Yeni eğitim-öğretim yılına bugün başladık. Tüm anne ve babalara hayırlı uğurlu olmasını diliyorum. Bugün özellikle “ilkokula ya da anaokuluna yeni başlayan yani ilk defa evi dışında sosyal ortama girecek olan çocuklara nasıl davranmalıyız ve bizi neler bekliyor ?” bu konulardan bahsedeceğim.

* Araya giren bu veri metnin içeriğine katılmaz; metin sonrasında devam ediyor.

(** The page an event leaves behind, read off the handlers. *)
Definition page_after (t : Z) (e : Chat.Event) (inflight_count : nat) (s : Chat.Page) : Chat.Page :=
  match e with
  | Chat.ChangeInput v => Chat.setInput v s
  | Chat.ChangeMonth v => Chat.setMonth v s
  | Chat.ChangeLimit v => Chat.setLimitEvidence (Js.int_or_else (Js.parseInt v) 20) s
  | Chat.ClickSend => if Chat.send_disabled s then s else sending t s s
  | Chat.KeyPress key shiftKey =>
      if (String.eqb key "Enter" && negb shiftKey)%bool then
        if Chat.send_disabled s then s else sending t s s
      else s
  | Chat.ClickViewCsv => Chat.setShowPreviewModal true s
  | Chat.CloseModal => Chat.setShowPreviewModal false s
  | Chat.ClickUploadNew => Chat.setMessages (fun _ => []) s
  | Chat.Settle i o => if Nat.ltb i inflight_count then settling t o s else s
  end.

(** The message the upload page shows for a thrown value. *)
Definition upload_error_text (e : Async.Thrown) : string :=
  match e with
  | Async.ErrorObj message => message
  | Async.NonError => "Failed to upload file"%string
  end.

(** The state updates of [handleUpload] before its await. *)
Definition upload_started {R} (s : Upload.Page R) : Upload.Page R :=
  Upload.setResult R None (Upload.setError R None (Upload.setState R Upload.loading s)).

(** The state updates of [handleUpload] after its await. *)
Definition upload_finished {R} (o : Async.FetchOutcome R) (s : Upload.Page R) : Upload.Page R :=
  match call_result "CSV ingestion failed" o with
  | inr body => Upload.setState R Upload.success (Upload.setResult R (Some body) s)
  | inl e => Upload.setState R Upload.error (Upload.setError R (Some (upload_error_text e)) s)
  end.

(** The rest of a handler behaves as the rest of [handleUpload]. *)
Definition finishes_upload {R}
    (k : Async.FetchOutcome R -> Async.Prog (Upload.Page R) R unit) : Prop :=
  forall o t s, Async.run t (k o) s = (upload_finished o s, Async.Done (inr tt)).
(** * EEG trial extraction and signal conditioning: a shallow embedding

    The development follows [data_loader.py]: the class [EEGDataLoader]
    with its trial extractor ([extract_trials]), its conditioning stages
    ([_common_average_reference], [_downsample],
    [_min_max_normalization_per_signal]), the assembly of the corpus
    ([get_trials], [__init__]) and random access ([__getitem__]).

    Conventions of the embedding.
    - A Python exception is a value of [exn]; fallible code lives in the
      [result] monad.
    - Sample values are kept abstract behind the class [Num]: the program
      runs on IEEE binary64 numbers (instance [float_Num]); the instance
      [Qc_Num] reads the same code in exact rational arithmetic.
    - A numpy array of rank 1, 2, 3 is a list, a list of rows, a list of
      trials; rectangularity is a hypothesis ([has_shape], [wf_df]) where a
      statement needs it.
    - Marker values of the event column are integers ([Z]); an empty cell
      of the column (NaN in pandas) is [None]. *)

From Stdlib Require Import String.
From Stdlib Require Import QArith Qcanon Field.
From Stdlib Require Import Floats.
From Stdlib Require Import List ZArith Lia Bool Arith PeanoNat.
Import ListNotations.

#[local] Close Scope Q_scope.
#[local] Close Scope Qc_scope.
#[local] Open Scope nat_scope.
#[local] Open Scope list_scope.

Set Implicit Arguments.

(** ** Exceptions and the result monad *)

Inductive exn : Type :=
| KeyError (keys : list string)   (* the key, or the labels, not found *)
| IndexError
| ValueError
| AxisError.

Inductive result (A : Type) : Type :=
| Ok (a : A)
| Raise (e : exn).

Arguments Ok {A} a.
Arguments Raise {A} e.

Definition bind {A B} (c : result A) (k : A -> result B) : result B :=
  match c with
  | Ok a => k a
  | Raise e => Raise e
  end.

Notation "x <- c ;; k" := (bind c (fun x => k))
  (at level 61, c at next level, right associativity).

Definition succeeds {A} (c : result A) : Prop := exists a, c = Ok a.

(** [for x in xs: st = body(st, x)], stopping at the first exception. *)
Fixpoint for_each {St X} (body : St -> X -> result St) (xs : list X) (st : St)
  : result St :=
  match xs with
  | [] => Ok st
  | x :: xs' => st' <- body st x ;; for_each body xs' st'
  end.

(** A comprehension whose element expression may raise. *)
Fixpoint map_result {X Y} (f : X -> result Y) (xs : list X) : result (list Y) :=
  match xs with
  | [] => Ok []
  | x :: xs' => y <- f x ;; ys <- map_result f xs' ;; Ok (y :: ys)
  end.

(** The same, with the position of the element. *)
Fixpoint map_result_from {X Y} (k : nat) (f : nat -> X -> result Y)
  (xs : list X) : result (list Y) :=
  match xs with
  | [] => Ok []
  | x :: xs' => y <- f k x ;; ys <- map_result_from (S k) f xs' ;; Ok (y :: ys)
  end.

(** ** Python indexing *)

(** [l[k]] on a list or on a rank-1 array: a negative index counts from
    the end, an index outside [-len, len) raises IndexError. *)
Definition py_index {A} (l : list A) (k : Z) : result A :=
  let n := Z.of_nat (length l) in
  let pos := if (k <? 0)%Z then (n + k)%Z else k in
  if ((0 <=? pos) && (pos <? n))%Z then
    match nth_error l (Z.to_nat pos) with
    | Some a => Ok a
    | None => Raise IndexError
    end
  else Raise IndexError.

(** [d[key]] on a dict given as its list of items. *)
Fixpoint dict_get {V} (d : list (string * V)) (key : string) : result V :=
  match d with
  | [] => Raise (KeyError [key])
  | (k, v) :: d' => if String.eqb key k then Ok v else dict_get d' key
  end.

(** ** Numbers *)

Class Num (A : Type) : Type := {
  zero : A;
  one : A;
  add : A -> A -> A;
  sub : A -> A -> A;
  mul : A -> A -> A;
  div : A -> A -> A;
  num_eqb : A -> A -> bool;
  num_leb : A -> A -> bool;
  of_nat : nat -> A
}.

#[export] Instance float_Num : Num float := {
  zero := 0%float;
  one := 1%float;
  add := PrimFloat.add;
  sub := PrimFloat.sub;
  mul := PrimFloat.mul;
  div := PrimFloat.div;
  num_eqb := PrimFloat.eqb;
  num_leb := PrimFloat.leb;
  of_nat := fun n => PrimFloat.of_uint63 (Uint63.of_Z (Z.of_nat n))
}.

#[export] Instance Qc_Num : Num Qc := {
  zero := 0%Qc;
  one := 1%Qc;
  add := Qcplus;
  sub := Qcminus;
  mul := Qcmult;
  div := Qcdiv;
  num_eqb := Qc_eq_bool;
  num_leb := fun x y => Qle_bool x y;
  of_nat := fun n => Q2Qc (inject_Z (Z.of_nat n))
}.

(** ** The recording table and the condition profiles *)

Definition matrix (A : Type) : Type := list (list A).
Definition corpus (A : Type) : Type := list (matrix A).

(** [self.selected_electrodes], set in [__init__]. *)
Definition selected_electrodes : list (string * list string) :=
  [ ("AK-SREP"%string,
      ["F8"; "FCz"; "Fp1"; "AF7"; "AF3"; "C1"; "FC4"; "F1"; "Pz"; "F2"; "P5"; "P6"]%string);
    ("CTK-SREP"%string,
      ["F1"; "P5"; "F4"; "AF7"; "PO5"; "FC1"; "FCz"; "Fp2"; "Fz"; "PO3"; "TP8"; "F4"]%string);
    ("AK-SRES"%string,
      ["AF8"; "FC6"; "F8"; "T8"; "C6"; "AF7"; "Fp2"; "CP6"; "Fpz"; "F4"; "TP8"; "P6"]%string);
    ("CTK-SRES"%string,
      ["F1"; "P4"; "F4"; "AF3"; "CP6"; "P5"; "Fz"; "FC2"; "FC1"; "P6"; "PC6"; "F2"]%string) ].

(** The default of the parameter [target_samples] of [extract_trials]. *)
Definition default_target_samples : nat := 4000.

Section Extraction.

Context {A : Type} {N : Num A}.

(** A decoded recording file: the named channel columns and, last, the
    event column.  The row labels are the positions 0, 1, ... (a
    RangeIndex), column names are unique. *)
Record DataFrame : Type := {
  channels : list (string * list A);
  event_column : list (option Z)
}.

Definition n_rows (df : DataFrame) : nat := length (event_column df).

(** Every channel column has one value per row. *)
Definition wf_df (df : DataFrame) : Prop :=
  Forall (fun c => length (snd c) = n_rows df) (channels df).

Çocuğumuz bugüne kadar sadece sizin gözetiminizde ve denetiminizde yaşadı. Sizden uzaklaşıyor olmak , farklı insanların denetiminde olmak onu doğal olarak endişelendirecektir. Burada sizin kaygı düzeyinizin yüksek olması çocuğunuzu negatif olarak etkileyecektir. Eminim en az onun kadar kaygılısınız. Fakat bu kaygınızı çocuğunuza yansıtmamanız gerekiyor. Çocuğunuzda aşırı kaygı fizyolojik tepkilere yol açabilir. Bu fizyolojik tepkiler; karın ağrısı, tuvaletten çıkamama, ateşlenme ,bulantı, kusma gibi seyredebilir. Bu gibi fizyolojik tepkileri farkettiyseniz çocuğunuzla sakin tavırlarla konuşmalısınız. Onu rahatlattıktan sonra okula götürmelisiniz. Yine rahatlamıyor ve bu günlerce sürüyorsa bir uzmandan yardım almalısınız. Çocuğunuza şunu yapmamalısınız” Bugün okula gitmek istemiyorsan gitme o zaman “ gibi . Bu davranış ileriki okul hayatına direkt olarak yansıyor .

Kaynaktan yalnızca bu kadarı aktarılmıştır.